Vai uma conferência? Claro que sim! Ler poesia como se de um público verdadeiramente interessado se tratasse é o propósito inicial. Ousarei permitir-me representar Éluard, esperando responder a questões de índole bio-bibliográficas (aproveitando, como se compreende, para, falando de mim, Éluard, referir-me ao próprio movimento surrealista e às coordenadas já enunciadas).
Ler poesia, no entanto, está para além do propósito, já normal em mim, de sensibilizar almas adolescentes (leia-se: criar apetência pela estética ); permite ainda, ou sobretudo, resgatar uma determinada gramática receptiva, de que só a macroestrutura e a superestrutura emergirão durante as aulas. Quanto à primeira, pode ser vista já na primeira aula.

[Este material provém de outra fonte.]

(** * The cayley query cache: configuration, cache lookup, request
      multiplexer and client streams

    A shallow embedding of package [cache] together with the properties its
    specification states about it: the cache, its options and the size
    parser; the request that multiplexes one backend stream, in its two
    revisions; the stream materializers handed to clients; the go-fuzz
    harness of the size option.  Beside the cache: the range and base
    iterators, and the cache manager of the Cassandra store.

    Conventions of the embedding:
    - Go [int], [int64] and [time.Duration] values are integers in [Z];
      where the source does arithmetic on them the saturation or wrap-around
      is written out.
    - Go [string]s are byte strings, [string] here.
    - A Go function that may panic or block returns a [result]; [error] values are
      [option]s of an error type, [None] being [nil].
    - Goroutines communicating over channels are a labelled transition
      system whose labels are the rendezvous of the source. *)

From Stdlib Require Import ZArith Lia Ascii String.
From stdpp Require Import gmap strings list.

Open Scope Z_scope.

(** ** Outcomes of Go calls *)

(** A call returns, panics with a message, or waits for ever on a channel. *)
Inductive result (A : Type) : Type :=
| Return (a : A)
| Panic (msg : string)
| Blocked.
Arguments Return {A} a.
Arguments Panic {A} msg.
Arguments Blocked {A}.

Definition rbind {A B} (r : result A) (k : A -> result B) : result B :=
  match r with
  | Return a => k a
  | Panic msg => Panic msg
  | Blocked => Blocked
  end.

#[global] Instance result_ret : MRet result := @Return.
#[global] Instance result_bind : MBind result := fun A B k r => rbind r k.

(** [s[i]] on a slice: a run-time panic when [i] is out of range. *)
Definition index_slice {A} (s : list A) (i : nat) : result A :=
  match s !! i with
  | Some a => Return a
  | None => Panic "index out of range"
  end.

(** [int] arithmetic, on the platforms where [int] has 64 bits: a sum is
    reduced to the range of the type. *)
Definition wrap_int (z : Z) : Z := (z + 2 ^ 63) mod 2 ^ 64 - 2 ^ 63.

(** ** Configuration: the size string and the cache options *)

Module Config.

(** The errors the configuration code builds. *)
Inductive error : Type :=
| ErrSizeString (sz : string)
    (* fmt.Errorf("Unable to parse size string %v", sz) *)
| ErrNumSyntax (fn num : string)
    (* &strconv.NumError{Func: fn, Num: num, Err: strconv.ErrSyntax} *)
| ErrNumRange (fn num : string)
    (* &strconv.NumError{Func: fn, Num: num, Err: strconv.ErrRange} *)
| ErrSizeType (ty : string).
    (* fmt.Errorf("Unable to convert %T (%#v) into int64 (n_bytes)", sz, sz) *)

(** *** The regular expression [sizexp]

    The pattern is anchored at both ends and reads, in order: any number of
    decimal digits; optionally a dot followed by any number of digits (a
    group that does not capture); optionally one space; a capturing group
    holding at most one letter among k, m, g, t, p in either case;
    optionally a letter b in either case.

    The pattern has one capturing group, the unit letter; the numeric prefix
    sits outside every group. *)

Definition is_digit (c : ascii) : bool :=
  (48 <=? nat_of_ascii c)%nat && (nat_of_ascii c <=? 57)%nat.

Definition is_dot (c : ascii) : bool := bool_decide (c = "."%char).

Definition is_space (c : ascii) : bool := bool_decide (c = " "%char).

Definition is_unit (c : ascii) : bool :=
  bool_decide (c ∈ ["k"; "m"; "g"; "t"; "p"; "K"; "M"; "G"; "T"; "P"]%char).

Definition is_b (c : ascii) : bool :=
  bool_decide (c ∈ ["b"; "B"]%char).

(** Regular expressions, as far as the pattern uses them, and the strings
    they match. *)
Inductive regex : Type :=
| Class (p : ascii -> bool)
| Cat (r1 r2 : regex)
| Opt (r : regex)
| Star (r : regex).

Inductive matches : regex -> list ascii -> Prop :=
| matches_class p c : p c = true -> matches (Class p) [c]
| matches_cat r1 r2 s1 s2 :
    matches r1 s1 -> matches r2 s2 -> matches (Cat r1 r2) (s1 ++ s2)
| matches_opt_none r : matches (Opt r) []
| matches_opt_some r s : matches r s -> matches (Opt r) s
| matches_star_nil r : matches (Star r) []
| matches_star_cons r s1 s2 :
    matches r s1 -> matches (Star r) s2 -> matches (Star r) (s1 ++ s2).

(** The pattern in three stretches: what precedes the capturing group, the
    group, what follows it. *)
Definition sizexp_number : regex :=
  Cat (Star (Class is_digit))
    (Cat (Opt (Cat (Class is_dot) (Star (Class is_digit))))
       (Opt (Class is_space))).
Definition sizexp_unit : regex := Opt (Class is_unit).
Definition sizexp_b : regex := Opt (Class is_b).

(** The whole of [s] matches [sizexp] with [u] in the capturing group. *)
Definition sizexp_matches (s u : list ascii) : Prop :=
  exists pre b : list ascii,
    s = pre ++ u ++ b /\
    matches sizexp_number pre /\ matches sizexp_unit u /\ matches sizexp_b b.

(** The matcher.  The character classes of the five parts are pairwise
    disjoint, so there is one way to split a matching string and the
    leftmost-first search of Go's [regexp] finds it by taking each part
    greedily ([submatch_sound], [submatch_complete]). *)

(** Any number of digits. *)
Fixpoint digits (s : list ascii) : list ascii * list ascii :=
  match s with
  | c :: rest =>
      if is_digit c then let '(ds, tl) := digits rest in (c :: ds, tl)
      else ([], s)
  | [] => ([], [])
  end.

(** Optionally a dot and digits. *)
Definition fraction (s : list ascii) : list ascii * list ascii :=
  match s with
  | c :: rest =>
      if is_dot c then let '(ds, tl) := digits rest in (c :: ds, tl)
      else ([], s)
  | [] => ([], [])
  end.

(** Optionally one space. *)
Definition space (s : list ascii) : list ascii :=
  match s with
  | c :: rest => if is_space c then rest else s
  | [] => []
  end.

(** The captured unit letter, possibly empty. *)
Definition unit_letter (s : list ascii) : list ascii * list ascii :=
  match s with
  | c :: rest => if is_unit c then ([c], rest) else ([], s)
  | [] => ([], [])
  end.

(** Optionally the letter b. *)
Definition b_letter (s : list ascii) : list ascii :=
  match s with
  | c :: rest => if is_b c then rest else s
  | [] => []
  end.

(** The text of the capturing group when the whole of [s] matches. *)
Definition submatch (s : list ascii) : option (list ascii) :=
  let '(_, s1) := digits s in
  let '(_, s2) := fraction s1 in
  let s3 := space s2 in
  let '(u, s4) := unit_letter s3 in
  let s5 := b_letter s4 in
  match s5 with
  | [] => Some u
  | _ :: _ => None
  end.

(** [sizexp.FindStringSubmatch(sz)]: the whole match followed by the text of
    each capturing group, or the empty slice when [sz] does not match. *)
Definition FindStringSubmatch (sz : string) : list string :=
  match submatch (list_ascii_of_string sz) with
  | Some u => [sz; string_of_list_ascii u]
  | None => []
  end.

(** *** Floating point

    [parseSizeBytes] computes in [float64].  The type, [strconv.ParseFloat],
    the product by 1024 and the conversion to [int64] belong to Go, not to
    this package: they are the operations of an interface. *)
Class Float64 : Type := {
  float64 : Type;
  (** [strconv.ParseFloat(s, 64)] *)
  ParseFloat : string -> float64 * option error;
  (** [bytes *= 1024] *)
  mul1024 : float64 -> float64;
  (** [int64(bytes)] *)
  to_int64 : float64 -> Z
}.

(** What [strconv.ParseFloat] does on the shortest inputs: the empty string
    and a single character that is not a decimal digit are syntax errors
    (a number has a digit; [inf], [infinity] and [nan] are longer). *)
Class ParseFloatSyntax `{Float64} : Prop := {
  ParseFloat_empty :
    (ParseFloat "").2 = Some (ErrNumSyntax "ParseFloat" "");
  ParseFloat_letter :
    forall c : ascii,
      is_digit c = false ->
      (ParseFloat (String c "")).2 = Some (ErrNumSyntax "ParseFloat" (String c ""))
}.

Para além da conferência, os alunos devem ler um texto crítico e confrontar as suas principais coordenadas com a poética (da última fase, digamos assim) de Éluard; a segunda, porque será necessário, a inversão é voluntária, integrar o autor e a sua obra numa determinada corrente estética.
A integração de que falo deverá prever, para além da aparência lectiva, ou performativa, a construção de um caminho para a autonomia: trata-se de investigar individualmente, mas não solitariamente. O que se pretende? Que os alunos possam saber identificar o conceito de surrealismo, as suas delimitações estéticas, os elementos constitutivos, vindos ou não do dadaísmo, o principal mecanismo de aplicação (escrita automática, cadavres exquis), etc... Claro que questões, referidas de modo abrangente, serão propostas aos alunos. De qualquer modo, importa referir que lhes serão facultados livros e mesmo um computador portátil (páginas previamente gravadas da Internet) para que possam proceder à sua pesquisa. Essa criação da autonomia deverá permitir-lhes a exposição dos seus argumentos perante os restantes colegas.
Acredito plenamente que se seguir este caminho poderei legitimar em aula os objectivos gerais consignados em aula e, mesmo sabendo que não cumpro deliberadamente os quatro domínios da praxe exaustivamente, contribuo seguramente para a promoção da meta-cognição (reconheço que estava a demorar: permito a redução eidética husserliana...) de cada um dos discentes presentes.
Acredito também, mesmo se a aparência mostra o inverso, que há caminhos que apostam claramente na centração da aula no aluno. Competir-me-á dosear os papéis e saber claramente indicar tarefas.